• **Your goal**
Nothing is needed except the lines below that run from the one with "(** * Jobseeker" through the one with "(** ** Python built-ins on [str] *)", repeated exactly.

• **Records to process**
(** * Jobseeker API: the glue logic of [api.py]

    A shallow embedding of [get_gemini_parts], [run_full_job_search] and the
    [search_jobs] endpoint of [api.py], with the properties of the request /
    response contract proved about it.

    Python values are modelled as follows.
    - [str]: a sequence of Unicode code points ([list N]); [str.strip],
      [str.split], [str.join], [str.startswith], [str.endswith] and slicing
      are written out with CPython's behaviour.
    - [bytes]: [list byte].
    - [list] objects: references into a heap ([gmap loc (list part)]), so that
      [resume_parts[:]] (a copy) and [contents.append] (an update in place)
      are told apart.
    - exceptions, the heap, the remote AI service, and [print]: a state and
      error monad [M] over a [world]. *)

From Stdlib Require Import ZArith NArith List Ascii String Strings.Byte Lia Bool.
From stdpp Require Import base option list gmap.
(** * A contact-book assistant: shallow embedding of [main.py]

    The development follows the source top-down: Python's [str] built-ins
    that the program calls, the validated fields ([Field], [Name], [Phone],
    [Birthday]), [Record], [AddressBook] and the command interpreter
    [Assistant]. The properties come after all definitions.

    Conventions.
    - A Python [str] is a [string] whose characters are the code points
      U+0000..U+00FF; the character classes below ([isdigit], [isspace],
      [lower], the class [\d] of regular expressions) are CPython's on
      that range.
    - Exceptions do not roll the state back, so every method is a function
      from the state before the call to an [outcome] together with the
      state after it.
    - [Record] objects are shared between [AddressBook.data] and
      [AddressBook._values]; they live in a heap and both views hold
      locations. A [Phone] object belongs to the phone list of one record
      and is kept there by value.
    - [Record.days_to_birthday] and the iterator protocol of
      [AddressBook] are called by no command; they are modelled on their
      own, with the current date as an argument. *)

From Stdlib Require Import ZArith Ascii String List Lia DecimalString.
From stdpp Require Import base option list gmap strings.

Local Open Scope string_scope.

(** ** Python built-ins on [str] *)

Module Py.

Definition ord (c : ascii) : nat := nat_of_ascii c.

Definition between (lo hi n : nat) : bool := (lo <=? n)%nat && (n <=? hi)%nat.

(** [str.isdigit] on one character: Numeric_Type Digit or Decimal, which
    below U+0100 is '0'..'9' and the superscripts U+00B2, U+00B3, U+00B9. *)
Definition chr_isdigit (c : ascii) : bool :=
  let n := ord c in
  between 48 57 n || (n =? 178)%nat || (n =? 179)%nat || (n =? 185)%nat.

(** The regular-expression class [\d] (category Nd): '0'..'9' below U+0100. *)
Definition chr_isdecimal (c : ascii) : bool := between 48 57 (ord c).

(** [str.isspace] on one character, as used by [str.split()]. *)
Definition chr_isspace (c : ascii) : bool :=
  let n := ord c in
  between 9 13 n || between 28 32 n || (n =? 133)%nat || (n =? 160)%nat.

---

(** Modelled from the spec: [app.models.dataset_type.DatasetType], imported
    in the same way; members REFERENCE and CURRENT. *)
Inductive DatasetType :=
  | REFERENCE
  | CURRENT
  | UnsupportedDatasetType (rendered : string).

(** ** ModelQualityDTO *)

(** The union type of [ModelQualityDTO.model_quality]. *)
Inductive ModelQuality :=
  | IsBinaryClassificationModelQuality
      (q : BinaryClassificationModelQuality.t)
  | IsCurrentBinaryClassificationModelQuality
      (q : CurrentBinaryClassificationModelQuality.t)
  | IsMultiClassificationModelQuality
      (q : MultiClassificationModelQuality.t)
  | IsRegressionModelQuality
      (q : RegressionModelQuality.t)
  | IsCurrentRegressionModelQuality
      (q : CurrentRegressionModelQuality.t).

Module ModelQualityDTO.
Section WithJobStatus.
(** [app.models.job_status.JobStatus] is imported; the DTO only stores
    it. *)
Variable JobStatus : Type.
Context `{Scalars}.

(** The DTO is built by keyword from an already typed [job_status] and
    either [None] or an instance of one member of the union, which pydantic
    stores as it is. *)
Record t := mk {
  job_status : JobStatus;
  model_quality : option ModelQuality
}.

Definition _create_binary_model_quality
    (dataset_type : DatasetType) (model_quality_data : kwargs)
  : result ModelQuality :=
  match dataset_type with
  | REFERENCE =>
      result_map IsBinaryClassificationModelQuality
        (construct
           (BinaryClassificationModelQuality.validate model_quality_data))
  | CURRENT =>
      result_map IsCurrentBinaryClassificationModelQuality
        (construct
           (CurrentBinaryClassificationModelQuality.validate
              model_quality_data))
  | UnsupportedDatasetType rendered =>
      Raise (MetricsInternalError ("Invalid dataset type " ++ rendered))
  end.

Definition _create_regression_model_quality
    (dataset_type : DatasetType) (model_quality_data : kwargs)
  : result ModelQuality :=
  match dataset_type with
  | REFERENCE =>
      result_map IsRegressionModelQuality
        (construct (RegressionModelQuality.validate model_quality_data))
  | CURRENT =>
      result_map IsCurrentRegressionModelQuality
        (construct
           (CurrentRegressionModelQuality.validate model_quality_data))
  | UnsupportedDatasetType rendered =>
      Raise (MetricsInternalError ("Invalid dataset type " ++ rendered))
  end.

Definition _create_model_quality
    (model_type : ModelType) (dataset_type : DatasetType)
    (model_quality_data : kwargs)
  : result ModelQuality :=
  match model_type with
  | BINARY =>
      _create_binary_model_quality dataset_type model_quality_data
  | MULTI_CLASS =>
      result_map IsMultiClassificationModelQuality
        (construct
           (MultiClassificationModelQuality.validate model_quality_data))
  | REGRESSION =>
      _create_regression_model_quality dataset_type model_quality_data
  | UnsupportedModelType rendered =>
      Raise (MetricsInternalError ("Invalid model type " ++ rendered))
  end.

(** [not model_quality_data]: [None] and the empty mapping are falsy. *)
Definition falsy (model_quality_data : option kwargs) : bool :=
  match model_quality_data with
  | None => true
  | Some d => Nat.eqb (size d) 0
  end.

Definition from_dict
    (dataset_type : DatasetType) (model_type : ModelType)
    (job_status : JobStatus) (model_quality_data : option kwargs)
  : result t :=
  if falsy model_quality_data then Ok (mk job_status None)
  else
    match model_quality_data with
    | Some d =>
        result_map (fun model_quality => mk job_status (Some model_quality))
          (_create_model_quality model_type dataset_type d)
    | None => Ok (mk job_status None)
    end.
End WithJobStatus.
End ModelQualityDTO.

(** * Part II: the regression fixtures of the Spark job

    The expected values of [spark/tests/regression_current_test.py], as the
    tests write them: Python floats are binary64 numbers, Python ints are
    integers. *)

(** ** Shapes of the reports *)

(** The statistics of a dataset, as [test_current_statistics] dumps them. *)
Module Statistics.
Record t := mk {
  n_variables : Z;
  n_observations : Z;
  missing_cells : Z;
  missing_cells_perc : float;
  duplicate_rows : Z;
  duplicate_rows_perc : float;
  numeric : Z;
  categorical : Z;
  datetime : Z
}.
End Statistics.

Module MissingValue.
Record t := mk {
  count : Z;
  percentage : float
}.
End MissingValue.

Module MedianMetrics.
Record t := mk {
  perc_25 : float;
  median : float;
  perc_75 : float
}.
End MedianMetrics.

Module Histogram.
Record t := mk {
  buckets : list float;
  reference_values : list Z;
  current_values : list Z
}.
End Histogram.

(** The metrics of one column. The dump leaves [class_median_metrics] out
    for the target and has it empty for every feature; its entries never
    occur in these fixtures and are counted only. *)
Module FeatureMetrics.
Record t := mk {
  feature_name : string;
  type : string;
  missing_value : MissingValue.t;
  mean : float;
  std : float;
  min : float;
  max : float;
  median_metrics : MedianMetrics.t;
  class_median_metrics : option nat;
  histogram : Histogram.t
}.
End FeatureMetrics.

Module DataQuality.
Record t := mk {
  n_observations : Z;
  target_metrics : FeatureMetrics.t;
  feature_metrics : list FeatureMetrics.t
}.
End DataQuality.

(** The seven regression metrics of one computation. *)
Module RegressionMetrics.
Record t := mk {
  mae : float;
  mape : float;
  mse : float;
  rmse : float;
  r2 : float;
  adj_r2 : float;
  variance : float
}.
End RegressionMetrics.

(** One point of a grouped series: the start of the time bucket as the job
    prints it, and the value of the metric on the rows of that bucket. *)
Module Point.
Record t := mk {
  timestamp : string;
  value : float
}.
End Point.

• **Answer section**
(** * Jobseeker API: the glue logic of [api.py]

    A shallow embedding of [get_gemini_parts], [run_full_job_search] and the
    [search_jobs] endpoint of [api.py], with the properties of the request /
    response contract proved about it.

    Python values are modelled as follows.
    - [str]: a sequence of Unicode code points ([list N]); [str.strip],
      [str.split], [str.join], [str.startswith], [str.endswith] and slicing
      are written out with CPython's behaviour.
    - [bytes]: [list byte].
    - [list] objects: references into a heap ([gmap loc (list part)]), so that
      [resume_parts[:]] (a copy) and [contents.append] (an update in place)
      are told apart.
    - exceptions, the heap, the remote AI service, and [print]: a state and
      error monad [M] over a [world]. *)

From Stdlib Require Import ZArith NArith List Ascii String Strings.Byte Lia Bool.
From stdpp Require Import base option list gmap.
(** * A contact-book assistant: shallow embedding of [main.py]

    The development follows the source top-down: Python's [str] built-ins
    that the program calls, the validated fields ([Field], [Name], [Phone],
    [Birthday]), [Record], [AddressBook] and the command interpreter
    [Assistant]. The properties come after all definitions.

    Conventions.
    - A Python [str] is a [string] whose characters are the code points
      U+0000..U+00FF; the character classes below ([isdigit], [isspace],
      [lower], the class [\d] of regular expressions) are CPython's on
      that range.
    - Exceptions do not roll the state back, so every method is a function
      from the state before the call to an [outcome] together with the
      state after it.
    - [Record] objects are shared between [AddressBook.data] and
      [AddressBook._values]; they live in a heap and both views hold
      locations. A [Phone] object belongs to the phone list of one record
      and is kept there by value.
    - [Record.days_to_birthday] and the iterator protocol of
      [AddressBook] are called by no command; they are modelled on their
      own, with the current date as an argument. *)

From Stdlib Require Import ZArith Ascii String List Lia DecimalString.
From stdpp Require Import base option list gmap strings.

Local Open Scope string_scope.

(** ** Python built-ins on [str] *)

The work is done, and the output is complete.